§ MATERIAL SHOWN:

◇ ◇ ◇

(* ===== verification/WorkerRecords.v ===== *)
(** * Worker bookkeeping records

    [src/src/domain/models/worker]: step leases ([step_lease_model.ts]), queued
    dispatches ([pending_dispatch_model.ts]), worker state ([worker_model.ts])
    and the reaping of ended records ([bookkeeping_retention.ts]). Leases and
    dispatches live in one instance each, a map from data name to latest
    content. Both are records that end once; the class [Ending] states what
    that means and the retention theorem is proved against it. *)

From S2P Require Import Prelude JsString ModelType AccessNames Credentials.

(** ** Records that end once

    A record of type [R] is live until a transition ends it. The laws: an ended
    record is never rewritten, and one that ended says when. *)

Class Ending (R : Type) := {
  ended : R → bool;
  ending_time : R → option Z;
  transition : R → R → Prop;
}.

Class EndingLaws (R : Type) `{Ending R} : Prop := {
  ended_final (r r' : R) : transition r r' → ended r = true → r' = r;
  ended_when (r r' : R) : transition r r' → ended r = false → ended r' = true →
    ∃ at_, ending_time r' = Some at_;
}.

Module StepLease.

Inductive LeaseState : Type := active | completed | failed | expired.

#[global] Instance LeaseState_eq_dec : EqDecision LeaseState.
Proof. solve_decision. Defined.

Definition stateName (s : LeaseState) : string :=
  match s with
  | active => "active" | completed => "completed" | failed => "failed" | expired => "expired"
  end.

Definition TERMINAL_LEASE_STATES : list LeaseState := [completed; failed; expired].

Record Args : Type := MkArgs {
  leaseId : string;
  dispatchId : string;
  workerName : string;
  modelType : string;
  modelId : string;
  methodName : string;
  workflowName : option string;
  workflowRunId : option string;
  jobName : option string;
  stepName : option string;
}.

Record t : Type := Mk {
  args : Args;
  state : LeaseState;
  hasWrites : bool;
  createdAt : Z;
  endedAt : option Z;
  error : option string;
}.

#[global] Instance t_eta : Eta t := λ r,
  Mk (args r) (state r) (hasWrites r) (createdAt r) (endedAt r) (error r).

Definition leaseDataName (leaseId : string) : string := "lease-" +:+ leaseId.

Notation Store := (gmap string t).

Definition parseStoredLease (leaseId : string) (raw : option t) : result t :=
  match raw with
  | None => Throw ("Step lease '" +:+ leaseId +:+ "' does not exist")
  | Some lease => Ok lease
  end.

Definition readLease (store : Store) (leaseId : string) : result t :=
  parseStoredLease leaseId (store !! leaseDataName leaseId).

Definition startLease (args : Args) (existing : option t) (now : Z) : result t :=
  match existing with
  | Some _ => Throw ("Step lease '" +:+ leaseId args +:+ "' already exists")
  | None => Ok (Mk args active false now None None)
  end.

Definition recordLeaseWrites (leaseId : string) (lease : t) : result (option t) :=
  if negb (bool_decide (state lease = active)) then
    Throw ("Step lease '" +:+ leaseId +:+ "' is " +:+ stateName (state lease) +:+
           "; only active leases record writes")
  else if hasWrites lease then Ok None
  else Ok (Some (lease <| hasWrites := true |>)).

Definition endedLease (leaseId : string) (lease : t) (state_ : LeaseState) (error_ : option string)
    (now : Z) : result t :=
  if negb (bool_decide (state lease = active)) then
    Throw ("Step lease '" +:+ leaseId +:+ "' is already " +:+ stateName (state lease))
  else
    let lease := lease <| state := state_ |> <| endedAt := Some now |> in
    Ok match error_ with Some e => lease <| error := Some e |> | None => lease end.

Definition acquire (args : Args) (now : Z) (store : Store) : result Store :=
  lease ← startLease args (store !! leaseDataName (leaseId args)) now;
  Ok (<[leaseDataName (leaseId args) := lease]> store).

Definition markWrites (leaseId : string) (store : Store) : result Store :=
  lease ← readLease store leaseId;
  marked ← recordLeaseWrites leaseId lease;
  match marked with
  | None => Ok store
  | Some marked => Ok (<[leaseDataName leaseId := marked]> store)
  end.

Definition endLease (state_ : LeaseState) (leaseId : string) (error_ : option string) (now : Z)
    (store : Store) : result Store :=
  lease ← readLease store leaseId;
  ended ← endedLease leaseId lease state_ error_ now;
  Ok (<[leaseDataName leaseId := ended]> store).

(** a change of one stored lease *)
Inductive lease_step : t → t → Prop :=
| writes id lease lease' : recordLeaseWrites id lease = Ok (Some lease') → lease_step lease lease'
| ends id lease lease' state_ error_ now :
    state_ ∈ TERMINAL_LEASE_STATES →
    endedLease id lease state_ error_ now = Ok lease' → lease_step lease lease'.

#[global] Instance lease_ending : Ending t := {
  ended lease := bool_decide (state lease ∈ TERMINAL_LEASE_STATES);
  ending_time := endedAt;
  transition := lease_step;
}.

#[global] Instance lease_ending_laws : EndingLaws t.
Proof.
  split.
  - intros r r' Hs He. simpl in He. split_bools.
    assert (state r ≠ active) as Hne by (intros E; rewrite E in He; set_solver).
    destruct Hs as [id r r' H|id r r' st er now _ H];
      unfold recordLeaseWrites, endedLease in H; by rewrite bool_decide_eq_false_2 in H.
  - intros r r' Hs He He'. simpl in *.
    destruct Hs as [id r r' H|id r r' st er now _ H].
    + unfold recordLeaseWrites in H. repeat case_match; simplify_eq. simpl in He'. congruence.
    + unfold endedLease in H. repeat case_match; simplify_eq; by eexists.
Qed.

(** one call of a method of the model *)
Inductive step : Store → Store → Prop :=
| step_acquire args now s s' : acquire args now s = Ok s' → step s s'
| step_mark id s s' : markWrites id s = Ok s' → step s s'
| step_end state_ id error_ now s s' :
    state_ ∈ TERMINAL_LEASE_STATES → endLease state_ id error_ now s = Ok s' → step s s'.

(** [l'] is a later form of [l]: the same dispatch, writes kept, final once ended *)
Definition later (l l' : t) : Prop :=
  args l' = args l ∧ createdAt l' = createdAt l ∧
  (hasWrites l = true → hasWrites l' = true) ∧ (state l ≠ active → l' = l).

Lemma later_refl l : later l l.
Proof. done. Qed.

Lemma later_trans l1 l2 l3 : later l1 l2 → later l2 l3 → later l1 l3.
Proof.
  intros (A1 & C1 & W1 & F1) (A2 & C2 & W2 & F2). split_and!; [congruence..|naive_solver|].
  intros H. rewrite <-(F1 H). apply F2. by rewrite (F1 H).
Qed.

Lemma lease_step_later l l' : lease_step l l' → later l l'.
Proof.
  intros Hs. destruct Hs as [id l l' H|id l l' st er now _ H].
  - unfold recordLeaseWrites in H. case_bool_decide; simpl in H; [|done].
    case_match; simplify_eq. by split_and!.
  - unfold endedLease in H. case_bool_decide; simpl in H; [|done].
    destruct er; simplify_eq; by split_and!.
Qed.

◇ ◇ ◇

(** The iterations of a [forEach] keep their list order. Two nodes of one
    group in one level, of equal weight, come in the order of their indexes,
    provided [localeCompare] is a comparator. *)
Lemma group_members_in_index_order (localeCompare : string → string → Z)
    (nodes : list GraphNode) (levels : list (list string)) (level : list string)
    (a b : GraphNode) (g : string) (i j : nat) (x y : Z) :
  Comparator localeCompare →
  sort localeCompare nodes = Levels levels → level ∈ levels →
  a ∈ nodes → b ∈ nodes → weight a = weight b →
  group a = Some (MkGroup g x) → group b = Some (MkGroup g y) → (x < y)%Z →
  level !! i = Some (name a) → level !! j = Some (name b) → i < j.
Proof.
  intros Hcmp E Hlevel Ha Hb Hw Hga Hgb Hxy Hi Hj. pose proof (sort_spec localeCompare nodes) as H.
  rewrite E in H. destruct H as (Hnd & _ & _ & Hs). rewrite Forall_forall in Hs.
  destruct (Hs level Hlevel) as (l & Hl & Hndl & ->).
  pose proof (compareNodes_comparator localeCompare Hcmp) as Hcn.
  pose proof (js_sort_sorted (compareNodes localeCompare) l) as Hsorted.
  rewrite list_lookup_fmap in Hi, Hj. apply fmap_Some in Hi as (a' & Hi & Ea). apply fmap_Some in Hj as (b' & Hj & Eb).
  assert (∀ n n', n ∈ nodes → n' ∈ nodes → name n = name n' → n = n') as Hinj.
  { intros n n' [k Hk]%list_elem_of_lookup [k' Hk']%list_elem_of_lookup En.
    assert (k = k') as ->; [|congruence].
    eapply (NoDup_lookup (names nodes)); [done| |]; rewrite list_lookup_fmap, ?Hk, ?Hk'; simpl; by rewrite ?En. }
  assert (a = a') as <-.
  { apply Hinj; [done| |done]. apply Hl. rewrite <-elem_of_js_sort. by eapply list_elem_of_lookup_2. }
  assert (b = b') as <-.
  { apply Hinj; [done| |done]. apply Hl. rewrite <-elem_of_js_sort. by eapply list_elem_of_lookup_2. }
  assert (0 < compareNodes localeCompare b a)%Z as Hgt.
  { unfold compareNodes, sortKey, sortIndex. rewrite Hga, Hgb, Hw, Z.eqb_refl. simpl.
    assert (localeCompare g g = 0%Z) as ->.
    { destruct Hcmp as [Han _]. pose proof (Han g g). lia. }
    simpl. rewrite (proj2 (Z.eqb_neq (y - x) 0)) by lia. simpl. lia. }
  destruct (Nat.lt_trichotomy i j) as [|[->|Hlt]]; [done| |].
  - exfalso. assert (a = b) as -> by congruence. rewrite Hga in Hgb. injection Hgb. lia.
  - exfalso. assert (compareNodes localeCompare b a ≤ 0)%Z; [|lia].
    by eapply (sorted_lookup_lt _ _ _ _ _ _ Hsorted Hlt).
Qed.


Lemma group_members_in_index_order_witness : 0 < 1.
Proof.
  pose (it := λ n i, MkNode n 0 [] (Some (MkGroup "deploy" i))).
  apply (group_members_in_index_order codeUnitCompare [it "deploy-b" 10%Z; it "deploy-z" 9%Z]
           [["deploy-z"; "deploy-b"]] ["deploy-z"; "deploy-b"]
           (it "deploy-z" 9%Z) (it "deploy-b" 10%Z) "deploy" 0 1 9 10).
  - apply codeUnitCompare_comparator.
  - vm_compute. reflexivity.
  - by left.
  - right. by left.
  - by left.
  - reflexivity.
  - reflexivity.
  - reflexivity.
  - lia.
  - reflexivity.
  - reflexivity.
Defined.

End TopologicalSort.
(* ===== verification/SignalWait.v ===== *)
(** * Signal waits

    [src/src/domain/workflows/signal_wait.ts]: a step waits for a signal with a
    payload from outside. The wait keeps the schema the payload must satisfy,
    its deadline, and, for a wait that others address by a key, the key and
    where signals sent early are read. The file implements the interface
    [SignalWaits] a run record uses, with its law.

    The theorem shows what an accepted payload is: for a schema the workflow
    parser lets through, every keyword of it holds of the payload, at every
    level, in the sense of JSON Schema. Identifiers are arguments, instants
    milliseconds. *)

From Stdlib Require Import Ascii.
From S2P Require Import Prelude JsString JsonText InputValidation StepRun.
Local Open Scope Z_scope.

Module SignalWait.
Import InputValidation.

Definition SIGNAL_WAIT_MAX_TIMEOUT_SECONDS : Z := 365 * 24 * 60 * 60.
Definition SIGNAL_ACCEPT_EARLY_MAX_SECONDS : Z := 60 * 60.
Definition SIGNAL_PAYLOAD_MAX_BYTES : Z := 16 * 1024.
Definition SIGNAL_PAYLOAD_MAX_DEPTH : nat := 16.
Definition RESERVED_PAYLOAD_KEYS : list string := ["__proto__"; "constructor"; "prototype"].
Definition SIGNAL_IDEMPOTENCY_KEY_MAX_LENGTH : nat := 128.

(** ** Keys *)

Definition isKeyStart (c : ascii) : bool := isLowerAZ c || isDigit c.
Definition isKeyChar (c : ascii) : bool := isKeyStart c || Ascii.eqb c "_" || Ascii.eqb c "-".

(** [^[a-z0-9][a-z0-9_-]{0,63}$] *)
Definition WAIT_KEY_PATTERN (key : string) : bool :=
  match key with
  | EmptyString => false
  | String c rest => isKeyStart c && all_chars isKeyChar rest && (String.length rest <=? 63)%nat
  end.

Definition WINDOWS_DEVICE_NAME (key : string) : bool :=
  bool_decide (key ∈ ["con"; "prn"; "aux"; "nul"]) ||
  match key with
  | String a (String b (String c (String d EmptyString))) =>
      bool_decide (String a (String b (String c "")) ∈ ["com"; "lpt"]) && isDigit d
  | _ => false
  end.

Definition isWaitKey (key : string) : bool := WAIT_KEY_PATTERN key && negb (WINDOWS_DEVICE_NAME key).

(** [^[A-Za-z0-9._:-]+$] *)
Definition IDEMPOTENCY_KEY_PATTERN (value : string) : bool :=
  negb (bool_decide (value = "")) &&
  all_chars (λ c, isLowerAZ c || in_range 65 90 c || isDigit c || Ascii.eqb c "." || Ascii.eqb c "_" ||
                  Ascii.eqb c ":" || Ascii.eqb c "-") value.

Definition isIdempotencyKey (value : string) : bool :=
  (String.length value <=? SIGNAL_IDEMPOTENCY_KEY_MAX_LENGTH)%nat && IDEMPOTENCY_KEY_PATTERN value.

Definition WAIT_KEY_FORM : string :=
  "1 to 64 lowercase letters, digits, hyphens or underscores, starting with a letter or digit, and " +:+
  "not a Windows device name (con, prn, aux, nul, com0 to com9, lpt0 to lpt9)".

◇ ◇ ◇

§ WHAT IS EXPECTED:
Restate word for word the lines in the material above from the one with "- exfalso. assert (a" to the one with "pose (it := λ"; both of those lines count, and nothing else does.

§ OUTPUT BELOW:
  - exfalso. assert (a = b) as -> by congruence. rewrite Hga in Hgb. injection Hgb. lia.
  - exfalso. assert (compareNodes localeCompare b a ≤ 0)%Z; [|lia].
    by eapply (sorted_lookup_lt _ _ _ _ _ _ Hsorted Hlt).
Qed.


Lemma group_members_in_index_order_witness : 0 < 1.
Proof.
  pose (it := λ n i, MkNode n 0 [] (Some (MkGroup "deploy" i))).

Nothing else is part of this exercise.